Eulen sind weise. Deshalb wissen sie auch immer ganz genau, wann in Bicho Raro wieder ein Wunder bevorsteht. Dabei muss jeder der Pilger, der dorthin kommt, zwei Wunder erleben. Eines, dass sein Problem sichtbar macht und eines, dass erst eintritt, wenn er sich mit diesem Problem auseinandergesetzt hat. Die Mitglieder der dort lebenden Familie Soria dürfen sich nicht in die Wunder einmischen, weshalb sie den Kontakt zu den Pilgern größtenteils meiden. Als Pete Wyatt nicht als Pilger in die Stadt kommt und auch kein Wunder erleben will, beginnen sich die Dinge zu ändern.

Maggie Stiefvaters „Wie Eulen in der Nacht“ ist mehr als nur eine Fantasygeschichte. In der 1962 in Colorado angesiedelten Handlung geht es um zwischenmenschlichen Umgang und die Auseinandersetzung mit eigenem Fehlverhalten sowie den inneren Dämonen. Im Roman wird das als Dunkelheit bezeichnet und die kann sehr erdrückend werden. Die Dunkelheit ist es auch, die das Verhalten der Bewohner von Bicho Raro maßgeblich beeinflusst. Bicho Raro hat zwei Arten von Bewohnern, die Pilger und die Familie Soria, deren Familiengeschichte ebenfalls Einfluss auf die Ereignisse hat.

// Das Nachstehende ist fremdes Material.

(** The run of [process], piece by piece. *)
Lemma run_process `{Host} self input_data w :
  let w0 := after (process_entry self) w in
  let start_time := readings (w_clock w) (cursor (w_clock w)) in
  run (process self input_data) w
  = match run (execute_logic self input_data) w0 with
    | (w1, Returned result) =>
        (after (process_finally self) (after (process_success self start_time result) w1),
         Returned result)
    | (w1, Raised e) =>
        if is_Exception e
        then (after (process_finally self) (after (process_handler self e) w1), Raised e)
        else (after (process_finally self) w1, Raised e)
    end.
Proof.
  intros w0 start_time. unfold process.
  rewrite run_bind. change (run (process_entry self) w) with (w0, @Returned Q start_time).
  cbv beta iota.
  rewrite run_try_finally, run_try_except. unfold process_body. rewrite run_bind.
  destruct (run (execute_logic self input_data) w0) as [w1 [result | e]].
  - reflexivity.
  - destruct (is_Exception e); reflexivity.
Qed.

Lemma after_entry_self self w :
  agent_at (after (process_entry self) w) self = set_status PROCESSING (agent_at w self).
Proof. unfold after. simpl. by rewrite fn_lookup_insert. Qed.

Lemma after_entry_other self w r :
  r ≠ self → agent_at (after (process_entry self) w) r = agent_at w r.
Proof. intros Hr. unfold after. simpl. by rewrite fn_lookup_insert_ne. Qed.

Lemma after_finally_self self w :
  agent_at (after (process_finally self) w) self
  = set_status IDLE (set_metrics (incr_total (metrics (agent_at w self))) (agent_at w self)).
Proof. unfold after. simpl. by rewrite !fn_lookup_insert. Qed.

Lemma after_finally_other self w r :
  r ≠ self → agent_at (after (process_finally self) w) r = agent_at w r.
Proof. intros Hr. unfold after. simpl. by rewrite !fn_lookup_insert_ne. Qed.

Lemma after_handler_self self e w :
  let a := agent_at w self in
  agent_at (after (process_handler self e) w) self
  = mkAgent (class_name a) (agent_id a) (agent_name a) (role a) (memory a) ERROR
      (execution_log a
       ++ [mkLogEntry (readings (w_clock w) (cursor (w_clock w))) (agent_name a)
             "error" ("Error: " +:+ str_e e)])
      (incr_failed (metrics a)).
Proof. unfold after. simpl. by rewrite !fn_lookup_insert. Qed.

Lemma after_handler_other self e w r :
  r ≠ self → agent_at (after (process_handler self e) w) r = agent_at w r.
Proof. intros Hr. unfold after. simpl. by rewrite !fn_lookup_insert_ne. Qed.

Lemma after_success_self `{Host} self start_time result w :
  let a := agent_at w self in
  let t := readings (w_clock w) (cursor (w_clock w)) in
  agent_at (after (process_success self start_time result) w) self
  = mkAgent (class_name a) (agent_id a) (agent_name a) (role a) (memory a) COMPLETED
      (execution_log a
       ++ [mkLogEntry (readings (w_clock w) (S (cursor (w_clock w)))) (agent_name a) "info"
             ("Completed processing in " +:+ format_2f (t - start_time)%Q +:+ "s")])
      (add_total_time (t - start_time)%Q (incr_successful (metrics a))).
Proof. unfold after. simpl. by rewrite !fn_lookup_insert. Qed.

Lemma after_success_other `{Host} self start_time result w r :
  r ≠ self → agent_at (after (process_success self start_time result) w) r = agent_at w r.
Proof. intros Hr. unfold after. simpl. by rewrite !fn_lookup_insert_ne. Qed.

(** What one awaited [process] does to the heap: only the agent object
    [self] changes among the agents; its identity fields stay; it ends
    [IDLE] with one more execution, counted as a success when the call
    returns and as a failure when it raises an [Exception]. *)
Lemma process_effect `{Host} self input_data w :
  let r := run (process self input_data) w in
  let a := agent_at w self in
  let a' := agent_at (fst r) self in
  (∀ r', r' ≠ self → agent_at (fst r) r' = agent_at w r')
  ∧ (class_name a' = class_name a ∧ agent_id a' = agent_id a
     ∧ agent_name a' = agent_name a ∧ role a' = role a ∧ memory a' = memory a)
  ∧ status a' = IDLE
  ∧ total_executions (metrics a') = (total_executions (metrics a) + 1)%Z
  ∧ match snd r with
    | Returned _ =>
        successful_executions (metrics a') = (successful_executions (metrics a) + 1)%Z
        ∧ failed_executions (metrics a') = failed_executions (metrics a)
    | Raised e =>
        successful_executions (metrics a') = successful_executions (metrics a)
        ∧ failed_executions (metrics a')
          = (failed_executions (metrics a) + if is_Exception e then 1 else 0)%Z
    end.
Proof.
  intros r a a'. subst a' r. rewrite run_process.
  set (w0 := after (process_entry self) w).
  destruct (run (execute_logic self input_data) w0) as [w1 o] eqn:Hrun.
  assert (HF : logic_frame self w0 w1).
  { pose proof (execute_logic_frame self input_data w0) as HF.
    unfold after in HF. by rewrite Hrun in HF. }
  destruct HF as [Hother Hself].
  apply same_envelope_fields in Hself as (Hc & Hi & Hn & Hr & Hmem & Hs & Hm).
  assert (Hw0 : agent_at w0 self = set_status PROCESSING a) by apply after_entry_self.
  assert (Hw0' : ∀ r', r' ≠ self → agent_at w0 r' = agent_at w r')
    by (intros; by apply after_entry_other).
  rewrite Hw0 in Hc, Hi, Hn, Hr, Hmem, Hs, Hm. simpl in Hc, Hi, Hn, Hr, Hmem, Hs, Hm.
  clearbody w0. fold a.
  destruct o as [result | e]; [| destruct (is_Exception e) eqn:HE]; simpl fst; simpl snd;
    rewrite ?HE.
  - split.
    { intros r' Hr'. rewrite after_finally_other, after_success_other, Hother by done.
      by apply Hw0'. }
    rewrite after_finally_self, after_success_self. simpl.
    rewrite Hc, Hi, Hn, Hr, Hmem, Hm, ?HE. done.
  - split.
    { intros r' Hr'. rewrite after_finally_other, after_handler_other, Hother by done.
      by apply Hw0'. }
    rewrite after_finally_self, after_handler_self. simpl.
    rewrite Hc, Hi, Hn, Hr, Hmem, Hm, ?HE. done.
  - split.
    { intros r' Hr'. rewrite after_finally_other, Hother by done.
      by apply Hw0'. }
    rewrite after_finally_self. simpl.
    rewrite Hc, Hi, Hn, Hr, Hmem, Hm, ?HE. split_and!; try done. lia.
Qed.

(** C3 (as amended): in all cases [process] leaves the agent [IDLE] with
    [total_executions] incremented exactly once, and a failure of the logic
    function is re-raised to the caller.  When that failure is an instance
    of [Exception], the [except] block first sets the status to [ERROR],
    increments [failed_executions] and appends an error-level log entry,
    and the [finally] block runs after it. *)
Theorem process_failure_and_cleanup `{Host} (self : AgentRef) (input_data : Value)
    (w : World) :
  let w0 := after (process_entry self) w in
  let w' := fst (run (process self input_data) w) in
  (status (agent_at w' self) = IDLE
   ∧ total_executions (metrics (agent_at w' self))
     = (total_executions (metrics (agent_at w self)) + 1)%Z)
  ∧ (∀ w1 e, run (execute_logic self input_data) w0 = (w1, Raised e) →
       snd (run (process self input_data) w) = Raised e
       ∧ (is_Exception e = true →
          let w2 := after (process_handler self e) w1 in
          status (agent_at w2 self) = ERROR
          ∧ w' = after (process_finally self) w2
          ∧ failed_executions (metrics (agent_at w' self))
            = (failed_executions (metrics (agent_at w self)) + 1)%Z
          ∧ ∃ t, execution_log (agent_at w' self)
                 = execution_log (agent_at w1 self)
                   ++ [mkLogEntry t (agent_name (agent_at w self)) "error"
                         ("Error: " +:+ str_e e)])).
Proof.
  intros w0 w'. split.
  - pose proof (process_effect self input_data w) as (_ & _ & Hs & Ht & _). done.
  - intros w1 e Hrun.
    pose proof (process_effect self input_data w) as (_ & (_ & _ & Hn & _) & _ & _ & Hm).
    fold w' in Hn, Hm.
    assert (Hp : run (process self input_data) w
                 = if is_Exception e
                   then (after (process_finally self) (after (process_handler self e) w1), Raised e)
                   else (after (process_finally self) w1, Raised e)).
    { rewrite run_process. fold w0. by rewrite Hrun. }
    split.
    + rewrite Hp. by destruct (is_Exception e).
    + intros HE. rewrite HE in Hp. unfold w' in *. rewrite Hp in *. simpl fst in *. simpl snd in Hm.
      cbv beta iota in Hm. rewrite HE in Hm. split_and!.
      * by rewrite after_handler_self.
      * done.
      * apply Hm.
      * eexists. rewrite after_finally_self, after_handler_self. simpl.
        pose proof (execute_logic_frame self input_data w0) as [_ Hself].
        unfold after in Hself. rewrite Hrun in Hself.
        apply same_envelope_fields in Hself as (_ & _ & Hname & _).
        simpl in Hname. rewrite Hname, fn_lookup_insert. done.
Qed.

(** The amended C3 on the failing agent of [example_world]: its logic
    raises a [ValueError], which is an [Exception]. *)
Lemma process_failure_and_cleanup_witness :
  snd (run (@process example_host 4%nat VNone) example_world)
  = Raised (ValueError "Empty input received")
  ∧ failed_executions
      (metrics (agent_at (fst (run (@process example_host 4%nat VNone) example_world)) 4%nat))
    = 1%Z.
Proof.
  pose proof (proj2 (@process_failure_and_cleanup example_host 4%nat VNone example_world)
                (after (process_entry 4%nat) example_world)
                (ValueError "Empty input received") eq_refl) as [Hraise Hexc].
  split; [exact Hraise |].
  destruct (Hexc eq_refl) as (_ & _ & Hfailed & _). exact Hfailed.
Defined.

(** C3 as stated fails: the logic of the cancelled agent fails with an
    error that is not an [Exception]; [process] re-raises it, but
    [failed_executions] is not incremented and no log entry is appended. *)
Lemma process_cancelled_not_recorded :
  let w0 := after (process_entry 5%nat) example_world in
  let w' := fst (run (@process example_host 5%nat VNone) example_world) in
  snd (run (@execute_logic example_host 5%nat VNone) w0) = Raised CancelledError
  ∧ snd (run (@process example_host 5%nat VNone) example_world) = Raised CancelledError
  ∧ failed_executions (metrics (agent_at w' 5%nat))
    = failed_executions (metrics (agent_at example_world 5%nat))
  ∧ execution_log (agent_at w' 5%nat) = [].
Proof. vm_compute. done. Qed.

Am Ende des Romans stehen verschiedene Erkenntnisse. Erstens, dass man mitunter Hilfe braucht, um bestimmte Dinge an sich selbst zu erkennen und zu ändern, Zweitens, dass es hilfreich sein kann miteinander zu sprechen oder manches laut auszusprechen. Drittens, dass es wichtig ist, ab und zu seine Angst zu überwinden, da Angst jede Hoffnung ersticken kann. „Wie Eulen in der Nacht“ umfasst zwar nur knapp 300 Seiten ist aber keine Geschichte, die sich schnell weglesen lässt. Dazu ist die Handlung zu vielschichtig und die Probleme der Pilger bieten viel zu viel Anlass zum Nachdenken, als dass man diese als gegeben hinnehmen könnte. Gerade diese Aspekte lassen die Geschichte jedoch tiefgründiger werden und machen ihren Reiz schließlich aus.